“A good ball club” – Yogi Berra, when asked about what makes a good manager.

Recent history has shown what a good baseball team can do to the perception of a manager.

Dusty Baker suddenly has his “magic” back now that the Reds have stocked up with great young talent, and veterans that still have the skills like Scott Rolen.

Joe Torre is suddenly just another guy now that the Dodgers consist of a mediocre roster.

Joe Girardi went from a failure in 2008 to a great manager again in 2009.

Terry Francona went from a failed Phillies manager to a great Red Sox manager.

Even the legendary Casey Stengel, winner of 7 World Series with the Yankees, was 756-1146 (yes, a sub 40% win percentage) without those legendary teams. 

Going back to 2010, fans have laid witness to the ultimate destruction of Lou Piniella‘s mystique. 

Piniella’s reputation was ultimately built on two seasons, his 1990 World Series winning Reds season, and the 2001 Mariners in their excellent 116 win season. Ultimately, though, it is the players who made those seasons happen, not the manager. If team success is the definition of the manager, then what happened in his time with the Yankees, Rays, and Cubs?

Let’s look closer at the last two teams on that list, the two that ultimately defined Piniella’s abilities once he was stripped of rosters brimming with All Stars.

The Rays obviously saw no success under Piniella, and it was in fact the only stop he ever made where he ended up without a winning record. While those Tampa Bay teams were horrible and blaming Piniella would be totally unfair, it does clearly show my initial point: Managers are not miracle workers, which is something that seems to prevail in some groups about Lou.

The self-destruction has really occurred, however, during his time with the Cubs. After success was found in his first two seasons (mostly due to the fact that he is not Dusty Baker), things began to go downhill in a hurry in 2009. 

His most apparent failure in 2009 was in the case of Alfonso Soriano. Soriano, a massive investment for the Cubs, was struggling and was most likely injured. Rather than managing his players and identifying the injury, he continued to play Soriano until early September, when he reported that he was to undergo knee surgery. All the while, Sam Fuld and his .409 OBP could have helped the Cubs bridge some of that gap to the Cardinals in 2009, instead of Soriano and his -0.9 WAR (according to baseball-reference.com). He also elected to use Kevin Gregg instead of Carlos Marmol in the closer/relief ace role for most of the season. While Marmol had obvious control problems, his ability to get strikeouts and not give up home runs made him a better option for the role anyway. Gregg, meanwhile, ended up blowing almost a quarter of his save chances.

2010, however, has seen Piniella absolutely implode as manager.

This season, Geovany Soto, with a 138 OPS+, has proven to be Chicago’s only elite offensive option at any position (though Starlin Castro has been a good hitting SS in his rookie season). One would think a team’s best player would be assured to see the field as often as possible.

However, Soto has only played in 88 of the Cubs 124 games to date. While Soto has missed most of August on the disabled list, Piniella was giving away valuable plate appearances from Soto to Koyie Hill before the fact. Hill rewarded Piniella’s faith with a 31 OPS+ (.504 OPS). 

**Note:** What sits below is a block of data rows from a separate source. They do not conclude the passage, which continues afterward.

(** C9, as the code has it on binary64 numbers: without cracks
    [OConnell_Budiansky] returns exactly [(K0, G0)] whenever the Poisson
    ratio [nu0] is computed without a division by zero, the numerators of
    the two correction terms do not overflow and their denominators
    [9*(1-2*nu0)] and [45*(2-nu0)] are finite and not zero. *)
Theorem OConnell_Budiansky_no_cracks (K0 G0 : float) :
  let nu0 := (3 * K0 - 2 * G0) / (6 * K0 + 2 * G0) in
  is_zero (6 * K0 + 2 * G0) = false ->
  is_finite (16 * (1 - nu0 * nu0)) = true ->
  regular (9 * (1 - 2 * nu0)) = true ->
  is_finite (32 * (1 - nu0) * (5 - nu0)) = true ->
  regular (45 * (2 - nu0)) = true ->
  F64.OConnell_Budiansky K0 G0 0 = F64.Return (K0, G0).
Proof.
  intros nu0 Hd0 Ha Hd Hb Hd'. unfold F64.OConnell_Budiansky, num.
  assert (Hsq : is_finite (nu0 * nu0) = true).
  { apply mul_finite in Ha. destruct Ha as [_ Ha].
    now apply sub_finite in Ha. }
  rewrite !pmul_ret, !psub_ret, !padd_ret, (pdiv_ret _ _ Hd0). fold nu0.
  cbn [pbind].
  change (pdiv (Return (16 * 0)) (Return 9)) with (Return 0).
  rewrite psub_ret, pmul_ret.
  change (1 - 0) with 1. rewrite mul_one_r. cbn [pbind].
  rewrite (psqr_ret nu0 Hsq).
  repeat first [rewrite psub_ret | rewrite pmul_ret].
  rewrite (no_crack_correction K0 _ _ Ha Hd). cbn [pbind].
  rewrite (no_crack_correction G0 _ _ Hb Hd'). reflexivity.
Qed.

Lemma OConnell_Budiansky_no_cracks_witness :
  F64.OConnell_Budiansky 36 45 0 = F64.Return (36, 45).
Proof. apply (OConnell_Budiansky_no_cracks 36 45); reflexivity. Defined.

(** With [K0 = 36] and [G0 = 1e-15] (the nearest binary64 number) the
    Poisson ratio rounds to 0.5: line 464 divides zero by zero and the call
    raises. *)
Lemma OConnell_Budiansky_tiny_shear_raises :
  (0 <? 36) = true /\ (0 <? 0x1.203af9ee75616p-50) = true
  /\ F64.OConnell_Budiansky 36 0x1.203af9ee75616p-50 0
     = F64.Raise F64.ZeroDivisionError.
Proof. repeat split; reflexivity. Qed.

(** ** The Hashin-Shtrikman bounds on binary64 numbers *)

(** C10: any [bound] other than the exact string ['upper'] runs the
    expressions of the [else] branch, lines 98 to 101, and their result or
    exception is the result of the call; ['lower'] is one such string among
    all others. *)
Theorem HS_bound_fallthrough (f K1 K2 G1 G2 : float) (bound : string) :
  bound <> "upper"%string ->
  F64.HS f K1 K2 G1 G2 bound
  = (K <~ (K2 + f / (pinv (K1 - K2) + (1 - f) * pinv (K2 + 4 * G2 / 3)))%py ;;
     Temp <~ ((K2 + 2 * G2) / (5 * G2 * (K2 + 4 * G2 / 3)))%py ;;
     G <~ (G2 + f / (pinv (G1 - G2) + 2 * (1 - f) * Temp))%py ;;
     Return (K, G))
  /\ F64.HS f K1 K2 G1 G2 bound = F64.HS f K1 K2 G1 G2 "lower".
Proof.
  intros Hb. apply String.eqb_neq in Hb. unfold F64.HS. rewrite Hb.
  split; reflexivity.
Qed.

Lemma HS_bound_fallthrough_witness :
  F64.HS 0.5 3 1 2 1 "Upper"
  = (K <~ (1 + 0.5 / (pinv (3 - 1) + (1 - 0.5) * pinv (1 + 4 * 1 / 3)))%py ;;
     Temp <~ ((1 + 2 * 1) / (5 * 1 * (1 + 4 * 1 / 3)))%py ;;
     G <~ (1 + 0.5 / (pinv (2 - 1) + 2 * (1 - 0.5) * Temp))%py ;;
     Return (K, G))
  /\ F64.HS 0.5 3 1 2 1 "Upper" = F64.HS 0.5 3 1 2 1 "lower".
Proof. apply (HS_bound_fallthrough 0.5 3 1 2 1 "Upper"). discriminate. Defined.

(** The reciprocal of the difference of a finite number with itself
    raises. *)
Lemma pinv_sub_diag (x : float) :
  is_finite x = true -> pinv (x - x)%py = Raise ZeroDivisionError.
Proof.
  intros Hx. unfold pinv, psub, plift2, num. cbn [pbind].
  now rewrite (sub_diag x Hx).
Qed.




(** ** The averages on binary64 numbers *)


End Binary64.
(** * EntityDB: a shallow embedding of [src/index.js]

    The development follows the layout of the JavaScript module: the numeric
    helpers ([cosineSimilarity], [binarizeVector], [hammingDistance]), the
    WebAssembly kernel embedded as a base64 blob, and the [EntityDB] class
    whose methods run against an IndexedDB object store.

    - JavaScript numbers are IEEE-754 binary64 values: Rocq's primitive
      [float], whose operations round exactly as the JavaScript ones do.
    - [BigUint64Array] elements are integers [Z] kept below [2^64].
    - Objects (records, patches) are finite maps from property names to
      values; the object store is a finite map from keys to records.
    - A thrown exception is the [Err] branch of [result]. *)

From Stdlib Require Import ZArith List Lia.
From Stdlib Require Import Floats.PrimFloat Floats.SpecFloat Floats.FloatOps.
From Stdlib Require Import Ascii String.
From Stdlib Require Uint63.
From Stdlib Require Floats.FloatAxioms.
From stdpp Require Import base option list strings gmap fin_maps sorting.

Set Warnings "-inexact-float".
Local Open Scope Z_scope.

(* ===================================================================== *)
(** ** JavaScript values, errors, results                                 *)
(* ===================================================================== *)

Module Js.

(** The values that records of this program hold.  A plain [Array] is
    modelled when it holds numbers (embeddings are such arrays); a
    [BigUint64Array] is the list of its 64-bit words. *)
Inductive value : Type :=
| VUndef
| VNull
| VBool (b : bool)
| VNum (x : float)
| VStr (s : string)
| VArr (l : list float)
| VBig64 (w : list Z).

(** Exceptions.  The first three are the [Error]s the module throws
    itself, named after the message they carry; the others are raised by
    the runtime, the object store or the WebAssembly instance.  [Wrapped]
    is a [catch] block that rethrows with its own prefix. *)
Inductive error : Type :=
| MissingIdentifier            (* "ID is required for ..." *)
| NotFound                     (* "Cannot update non-existent key ..." *)
| LengthMismatch               (* "Vectors must be of the same length" *)
| TypeError
| RangeError
| DataError                    (* the store: value is not a valid key *)
| ConstraintError              (* the store: add on a key already there *)
| TransactionInactiveError     (* the store: request on a finished scope *)
| WasmTrap                     (* memory access out of bounds *)
| EmbedderFailure
| Wrapped (prefix : string) (e : error).
(** * Door detector: visitor classification and the event/audio controller

    A shallow embedding of [door_detector.py].

    - Labels, categories, track names and file names are Python strings and
      stay strings here; the three module-level dicts are association lists
      whose lookup raises [KeyError] on a missing key.
    - Timestamps ([time.time()]), the blink interval and the playback offsets
      are Python floats.  They are embedded as rationals: every finite float
      is a rational, the float remainder [now % 1.0] is exact for [now >= 0],
      and the sign of a float difference is the sign of the exact one, so the
      two comparisons the program makes on them are decided identically.
    - YOLO, face_recognition, OpenCV and pygame are external services.  The
      vision services are the fields of the class [Vision]; the music channel
      of pygame is the record [Mixer] together with the log of the calls made
      on it.  Calls into these services are taken to return normally. *)

From Stdlib Require Import String Ascii List Bool ZArith QArith Qround Lia Lqa.
Import ListNotations.

Close Scope Q_scope.
Open Scope string_scope.

(* ------------------------------------------------------------------------- *)
(** ** Detection results and the vision services                              *)
(* ------------------------------------------------------------------------- *)

(** One detected box; [cls] is the class index [int(box.cls[0])]. *)
Record Box := mkBox { cls : nat }.

(** One element of [results]; [boxes] is [r.boxes]. *)
Record Result := mkResult { boxes : list Box }.

(** The pretrained models, as the program sees them.  [names] is
    [model.names] of the weights file, [detect] is the call [model(frame)],
    [cvtColor] is [cv2.cvtColor(frame, cv2.COLOR_BGR2RGB)], the rest are the
    functions of [face_recognition] ([face_locations] with [model="hog"]). *)
Class Vision := {
  Frame : Type;
  Location : Type;
  Encoding : Type;
  names : nat -> string;
  detect : Frame -> list Result;
  cvtColor : Frame -> Frame;
  face_locations : Frame -> list Location;
  face_encodings : Frame -> list Location -> list Encoding;
  compare_faces : list Encoding -> Encoding -> list bool
}.

(** Python's [x in l] on a list of strings. *)
Definition str_in (x : string) (l : list string) : bool :=
  existsb (String.eqb x) l.

(** Python's [True in l] on a list of booleans. *)
Definition true_in (l : list bool) : bool := existsb (fun b => b) l.

(* ------------------------------------------------------------------------- *)
(** ** Classification                                                         *)
(* ------------------------------------------------------------------------- *)

Section Classifier.
Context `{V : Vision}.
(** * Moviefy: the conversion session of [src/app/page.tsx]

    A shallow embedding of the [Home] component's logic: the file-name
    derivations, the ffmpeg argument list, the progress handler, the React
    state with the browser's object-URL registry and the engine's virtual
    file system, the three event handlers ([handleUpload],
    [convertToVideo], the "New Project" click), and the page as a machine
    that reacts to its events.

    Modelling conventions.
    - JavaScript strings are Rocq [string]s; file names are taken to consist
      of ASCII code units, so [toLowerCase] acts on 'A'..'Z' only.
    - JavaScript numbers are the finite doubles, taken as the rationals
      they denote; a product is the exact product rounded to the nearest
      binary64 value, ties to even.  NaN and the infinities have no
      counterpart, and a negative zero is zero.
    - Object URLs are natural numbers handed out by a counter.
    - The engine's virtual file system is a finite map from paths to bytes. *)

From Stdlib Require Import String Ascii ZArith QArith Qround Qpower Qabs List Lia Lqa.
From Stdlib Require PrimFloat FloatOps SpecFloat.
From stdpp Require Import gmap strings.
Import ListNotations.

Local Open Scope Z_scope.

(** ** JavaScript string primitives used by the component *)

Module JS.

Definition lower_ascii (c : ascii) : ascii :=
  let n := N_of_ascii c in
  if ((65 <=? n) && (n <=? 90))%N then ascii_of_N (n + 32) else c.

(** [String.prototype.toLowerCase] on ASCII code units. *)
Fixpoint toLowerCase (s : string) : string :=
  match s with
  | EmptyString => EmptyString
  | String c r => String (lower_ascii c) (toLowerCase r)
  end.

More bizarrely, and the issue I criticized the most, was moving Tom Gorzelanny to the pen in favor of, more than likely, Carlos Silva and Carlos Zambrano. Gorzelanny had, at the time, been more than likely the best pitcher in the Cubs’ rotation, with a 3.66 ERA, 2.65 K/BB ratio, and 1.355 WHIP. Thanks to horrendous run support, however, he was 2-5 overall, and the Cubs were 2-7 in his starts. Silva, on the other hand, had been the recipient of amazing run support, and had a perfect 7-0 record. While he was doing a fantastic job of avoiding walks, one could not help but notice his .269 BABIP through May, and remember his struggles in Seattle, and not assume regression. Needless to say, Silva’s ERA from May-on has been almost 5.00. Zambrano, in turn, did nothing in 2010 to justify more innings than Gorzelanny, outside of possessing a huge contract. In the number one job of a manager, putting the right guys on the field to help your team win as much as possibly, Piniella completely failed in 2010.

Am I going for the role of devil’s advocate and saying Piniella is a terrible manager? No, it would be completely unfair to discredit the man over a few bad seasons at the tail end of his career. However, I do not believe by any stretch of the imagination that Piniella is a strong manager. 

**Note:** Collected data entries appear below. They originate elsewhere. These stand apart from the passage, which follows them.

Lemma completedIn_snoc docs g :
  completedIn (docs ++ [g]) = completedIn docs + cond10 (completed g).
Proof.
  unfold completedIn. rewrite filter_app, length_app, Nat2Z.inj_add.
  f_equal. rewrite filter_cons, filter_nil.
  destruct (completed g); case_decide; try congruence; reflexivity.
Qed.

Section Group.
Context {K : Type} `{Countable K}.
Variable key : Goal -> K.

Lemma group_snoc docs g :
  group key (docs ++ [g]) =
  <[key g := accumulate g (group key docs !! key g)]> (group key docs).
Proof. unfold group. rewrite fold_left_app. reflexivity. Qed.

(** What the [$group] stage holds for a key: nothing when no document
    has it, otherwise the number of its documents and how many of them are
    completed. *)
Lemma group_lookup docs k :
  group key docs !! k =
  match members key k docs with
  | [] => None
  | l => Some (mkCounts (Z.of_nat (length l)) (completedIn l))
  end.
Proof.
  induction docs as [| g docs IH] using rev_ind.
  - reflexivity.
  - rewrite group_snoc. unfold members in *. rewrite filter_app.
    destruct (decide (key g = k)) as [<- | Hne].
    + rewrite lookup_insert_eq, IH.
      rewrite (filter_cons_True (fun g0 => key g0 = key g)) by reflexivity.
      rewrite filter_nil.
      destruct (filter (fun g0 => key g0 = key g) docs) as [| g' l].
      * cbn [app accumulate]. f_equal. f_equal.
        apply symmetry, (completedIn_snoc [] g).
      * change ((g' :: l) ++ [g]) with (g' :: (l ++ [g])).
        cbn [accumulate count completedCount]. f_equal.
        change (g' :: (l ++ [g])) with ((g' :: l) ++ [g]).
        rewrite completedIn_snoc, length_app. f_equal.
        cbn [length]. lia.
    + rewrite lookup_insert_ne, IH by done.
      rewrite (filter_cons_False (fun g0 => key g0 = k)) by done.
      rewrite filter_nil, app_nil_r. reflexivity.
Qed.

Lemma completedIn_bounds docs : 0 <= completedIn docs <= Z.of_nat (length docs).
Proof.
  unfold completedIn. split; [lia |].
  apply inj_le, length_filter.
Qed.

Lemma group_lookup_Some docs k c :
  group key docs !! k = Some c ->
  1 <= count c /\ 0 <= completedCount c <= count c /\
  exists g, g ∈ docs /\ key g = k.
Proof.
  rewrite group_lookup. destruct (members key k docs) as [| g l] eqn:Hm; [done |].
  intros [= <-]. cbn [count completedCount].
  pose proof (completedIn_bounds (g :: l)) as Hb.
  split; [cbn; lia |]. split; [exact Hb |].
  exists g.
  assert (g ∈ members key k docs) as Hin by (rewrite Hm; left).
  apply (list_elem_of_filter (fun g => key g = k)) in Hin as [Hk Hg].
  split; assumption.
Qed.

Lemma group_lookup_is_Some docs k :
  is_Some (group key docs !! k) <-> exists g, g ∈ docs /\ key g = k.
Proof.
  split.
  - intros [c Hc]. now apply group_lookup_Some in Hc as (_ & _ & Hg).
  - intros (g & Hg & Hk). rewrite group_lookup.
    destruct (members key k docs) as [| g' l] eqn:Hm; [| eauto].
    exfalso. eapply (filter_nil_not_elem_of (fun g => key g = k)); eauto.
Qed.

(** The groups partition the documents: their counters add up to the
    counts of the whole list. *)
Lemma group_step_totals (m : gmap K Counts) g :
  totalCount (map_to_list (<[key g := accumulate g (m !! key g)]> m)) =
    totalCount (map_to_list m) + 1 /\
  totalCompleted (map_to_list (<[key g := accumulate g (m !! key g)]> m)) =
    totalCompleted (map_to_list m) + cond10 (completed g).
Proof.
  destruct (m !! key g) as [c |] eqn:Hlook.
  - rewrite <- insert_delete_eq.
    rewrite (totalCount_Permutation _ _
               (map_to_list_insert (delete (key g) m) (key g) _
                  (lookup_delete_eq m (key g)))).
    rewrite (totalCompleted_Permutation _ _
               (map_to_list_insert (delete (key g) m) (key g) _
                  (lookup_delete_eq m (key g)))).
    rewrite <- (totalCount_Permutation _ _ (map_to_list_delete m (key g) c Hlook)).
    rewrite <- (totalCompleted_Permutation _ _
                  (map_to_list_delete m (key g) c Hlook)).
    rewrite !totalCount_cons, !totalCompleted_cons.
    cbn [snd accumulate count completedCount]. split; lia.
  - rewrite (totalCount_Permutation _ _ (map_to_list_insert m (key g) _ Hlook)).
    rewrite (totalCompleted_Permutation _ _
               (map_to_list_insert m (key g) _ Hlook)).
    rewrite !totalCount_cons, !totalCompleted_cons.
    cbn [snd accumulate count completedCount]. split; lia.
Qed.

Ultimately evaluating a manager is difficult. Some decide to simply look at the success of his teams and leave it at that. But how much impact does a manager have over the quality of players at his disposal? Simply put, not a ton.

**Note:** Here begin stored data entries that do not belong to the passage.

(** * Waveform parsing and state segmentation: scripts/analyze_vcd_metrics.py

    A shallow embedding of [twos_complement], [parse_vcd_lightweight] and
    [parse_vcd_by_state], and the properties of the header resolver, the
    event decoder, the sampler, the length reconciler and the state
    segmenter.

    Conventions of the embedding:
    - a file is the list of its lines, in the order the iteration
      [for line in f] yields them; the text is ASCII; a file that cannot
      be opened or read is outside of the model;
    - Python integers are [Z]; a numpy array of integers is the list of
      its values (the 64-bit storage of numpy is not modelled);
    - a Python [dict] is an association list in insertion order
      ([PyDict]): assigning to a key that is present keeps its position,
      a new key goes last, iteration follows the list;
    - an exception that leaves a function is an explicit result
      ([Raise], [Raised]); the [print] calls have no effect on the
      values computed and are left out;
    - floating point is not modelled: where [twos_complement], with a
      negative number of bits, gives a float or fails on one, the
      embedding gives [None], and the index array of [np.linspace] is a
      parameter of [parse_vcd_by_state], with numpy's contract as
      hypotheses. *)

From Stdlib Require Import ZArith List String Ascii Bool Lia Permutation.
Import ListNotations.
Local Open Scope string_scope.
Local Open Scope list_scope.
Local Open Scope Z_scope.

Set Implicit Arguments.

(** ** Python strings *)

Module PyStr.

(** [str.isspace] on ASCII: TAB..CR, FS..US and the space. *)
Definition is_space (c : ascii) : bool :=
  let n := nat_of_ascii c in
  ((9 <=? n) && (n <=? 13) || (28 <=? n) && (n <=? 32))%nat.

Fixpoint lstrip (s : string) : string :=
  match s with
  | EmptyString => EmptyString
  | String c r => if is_space c then lstrip r else s
  end.

Fixpoint rstrip (s : string) : string :=
  match s with
  | EmptyString => EmptyString
  | String c r =>
      match rstrip r with
      | EmptyString => if is_space c then EmptyString else String c EmptyString
      | r' => String c r'
      end
  end.

(** [s.strip()] *)
Definition strip (s : string) : string := rstrip (lstrip s).

(** [s.startswith(p)] *)
Fixpoint startswith (p s : string) : bool :=
  match p, s with
  | EmptyString, _ => true
  | String _ _, EmptyString => false
  | String a p', String b s' => Ascii.eqb a b && startswith p' s'
  end.

(** [sub in s] *)
Fixpoint contains (sub s : string) : bool :=
  startswith sub s
  || match s with
     | EmptyString => false
     | String _ r => contains sub r
     end.

(** [s[1:]] *)
Definition tail (s : string) : string :=
  match s with
  | EmptyString => EmptyString
  | String _ r => r
  end.

(** [s.split()]: the maximal runs of non-space characters. *)
Fixpoint split_ws (s : string) : list string :=
  match s with
  | EmptyString => []
  | String c r =>
      if is_space c then split_ws r
      else
        match r with
        | EmptyString => [String c EmptyString]
        | String c' _ =>
            if is_space c' then String c EmptyString :: split_ws r
            else
              match split_ws r with
              | w :: ws => String c w :: ws
              | [] => [String c EmptyString]
              end
        end
  end.

(** [s.split(sep)] for a one-character separator: never empty. *)
Fixpoint split_on (sep : ascii) (s : string) : list string :=
  match s with
  | EmptyString => [EmptyString]
  | String c r =>
      if Ascii.eqb c sep then EmptyString :: split_on sep r
      else
        match split_on sep r with
        | w :: ws => String c w :: ws
        | [] => [String c EmptyString]
        end
  end.

(** The digit table of [int()]: 0-9, then a-z and A-Z as 10..35, and 37
    for every other character. *)
Definition digit_value (c : ascii) : nat :=
  let n := nat_of_ascii c in
  (if (48 <=? n) && (n <=? 57) then n - 48
   else if (97 <=? n) && (n <=? 122) then n - 87
   else if (65 <=? n) && (n <=? 90) then n - 55
   else 37)%nat.

(** The digit scan of [int()]: digits below [base], single underscores
    between them; two underscores in a row or one at the end are an
    error.  Returns the value, whether a character was consumed, and
    the text left. *)
Fixpoint scan_digits (base : nat) (prev_us consumed : bool) (acc : Z)
    (s : string) : option (Z * bool * string) :=
  match s with
  | EmptyString => if prev_us then None else Some (acc, consumed, s)
  | String c r =>
      if Ascii.eqb c "_" then
        if prev_us then None else scan_digits base true true acc r
      else if (digit_value c <? base)%nat then
        scan_digits base false true
          (acc * Z.of_nat base + Z.of_nat (digit_value c)) r
      else if prev_us then None else Some (acc, consumed, s)
  end.

(** The white space [int()] skips around a number: TAB..CR and the
    space.  The separators FS..US, which [str.strip] and [str.split]
    take for white space, are not skipped. *)
Definition is_c_space (c : ascii) : bool :=
  let n := nat_of_ascii c in
  ((9 <=? n) && (n <=? 13) || (n =? 32))%nat.

Fixpoint skip_c_space (s : string) : string :=
  match s with
  | EmptyString => EmptyString
  | String c r => if is_c_space c then skip_c_space r else s
  end.

(** [int(s, base)] for base 2 or 10, as an option: [None] is
    [ValueError].  Surrounding white space, one sign, for base 2 the
    prefix 0b or 0B (and one underscore after it), then the digits.
    The limit on the number of decimal digits
    ([sys.int_max_str_digits], a setting of the interpreter) is not
    modelled. *)
Definition py_int (base : nat) (s : string) : option Z :=
  let s1 := skip_c_space s in
  let '(neg, s2) :=
    match s1 with
    | String "+" r => (false, r)
    | String "-" r => (true, r)
    | _ => (false, s1)
    end in
  let s3 :=
    if (base =? 2)%nat then
      match s2 with
      | String "0" (String c r) =>
          if Ascii.eqb c "b" || Ascii.eqb c "B" then
            match r with
            | String "_" r' => r'
            | _ => r
            end
          else s2
      | _ => s2
      end
    else s2 in
  match s3 with
  | String "_" _ => None
  | _ =>
      match scan_digits base false false 0 s3 with
      | Some (v, true, rest) =>
          match skip_c_space rest with
          | EmptyString => Some (if neg then - v else v)
          | _ => None
          end
      | _ => None
      end
  end.

End PyStr.

(** ** Python dictionaries, in insertion order *)

Module PyDict.

Section Dict.
Context {V : Type}.

Definition dict := list (string * V).

(** [d.get(k)] *)
Fixpoint get (k : string) (d : dict) : option V :=
  match d with
  | [] => None
  | (k', v) :: r => if String.eqb k' k then Some v else get k r
  end.

(** [k in d] *)
Definition mem (k : string) (d : dict) : bool :=
  match get k d with
  | Some _ => true
  | None => false
  end.

(** [d[k] = v] *)
Fixpoint set (k : string) (v : V) (d : dict) : dict :=
  match d with
  | [] => [(k, v)]
  | (k', v') :: r =>
      if String.eqb k' k then (k, v) :: r else (k', v') :: set k v r
  end.

Definition keys (d : dict) : list string := map fst d.
Definition values (d : dict) : list V := map snd d.

End Dict.

Arguments dict V : clear implicits.

End PyDict.

Import PyStr PyDict.

(** ** twos_complement *)

(** The integers from which the conversion of an [int] to a [float]
    raises [OverflowError]. *)
Definition float_overflow : Z := 2 ^ 1024 - 2 ^ 970.

(** [twos_complement(val, bits, signed)].  For [bits >= 1] all the
    arithmetic is on integers.  For [bits = 0] the threshold
    [2**(bits-1)] is the float 0.5, so the test is [val >= 1], and
    [2**bits] is the integer 1.  For [bits < 0] both powers are floats.
    The threshold [2**(bits-1)] is a positive float, or 0.0 when
    [bits - 1] is below -1074; computing it raises [OverflowError] when
    the exponent is too large for a float.  A value below the threshold
    is returned as it is, an integer; otherwise the result
    [val - 2**bits] is a float (or one more [OverflowError]).  [None]
    stands for the results that are not integers. *)
Definition twos_complement (val bits : Z) (signed : bool) : option Z :=
  if negb signed then Some val
  else if bits <? 0 then
    if bits - 1 <=? - float_overflow then None
    else if val <? 0 then Some val
    else if (val =? 0) && (-1074 <=? bits - 1) then Some val
    else None
  else if bits =? 0 then
    if 1 <=? val then Some (val - 1) else Some val
  else if 2 ^ (bits - 1) <=? val then Some (val - 2 ^ bits)
  else Some val.

Definition UNSIGNED_SIGNALS : list string :=
  ["state_select"; "phase_pattern"; "oscillator_derived_pattern";
   "ca3_learning"; "ca3_recalling"; "ca3_debug"].

Definition in_set (s : string) (l : list string) : bool :=
  existsb (String.eqb s) l.

(** ** parse_vcd_lightweight, first pass: the header *)

Record header_tables : Type := {
  signal_ids : dict string;
  signal_widths : dict Z
}.

Definition empty_tables : header_tables :=
  {| signal_ids := []; signal_widths := [] |}.

(** The body of the first loop for a line that does not contain
    [$enddefinitions]. *)
Definition header_line (signals_of_interest : list string) (line : string)
    (tb : header_tables) : header_tables :=
  if startswith "$var" line then
    let parts := split_ws line in
    if (5 <=? List.length parts)%nat then
      let var_type := nth 1 parts "" in
      if negb (in_set var_type ["wire"; "reg"; "integer"]) then tb
      else
        match py_int 10 (nth 2 parts "") with
        | None => tb
        | Some width =>
            let var_id := nth 3 parts "" in
            let var_name := nth 4 parts "" in
            if String.eqb var_name "" then tb
            else
              match split_ws var_name with
              | [] => tb
              | p0 :: _ =>
                  let base_name := hd "" (split_on "[" p0) in
                  match find (fun sig => String.eqb sig base_name)
                             signals_of_interest with
                  | Some sig =>
                      {| signal_ids := set var_id sig (signal_ids tb);
                         signal_widths := set var_id width (signal_widths tb) |}
                  | None => tb
                  end
              end
        end
    else tb
  else tb.

(** The first loop: it stops at the first line that contains
    [$enddefinitions]. *)
Fixpoint header_pass (signals_of_interest : list string)
    (lines : list string) (tb : header_tables) : header_tables :=
  match lines with
  | [] => tb
  | line :: rest =>
      if contains "$enddefinitions" line then tb
      else header_pass signals_of_interest rest
             (header_line signals_of_interest line tb)
  end.

(** ** parse_vcd_lightweight, second pass: events and samples *)

Inductive exn : Type := ValueError | KeyError | IndexError.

Evaluating by team record also undersells those managers who were not fortunate enough to inherit terrific rosters. Gil Hodges, the manager of the Miracle Mets of 1969, whom I consider an excellent past manager, had a losing career record, for example. 

So what is my ultimate view of Piniella? The same with almost all managers: just another former ballplayer who ended up as a manager. He was not worse than normal, nor was he better. He just was.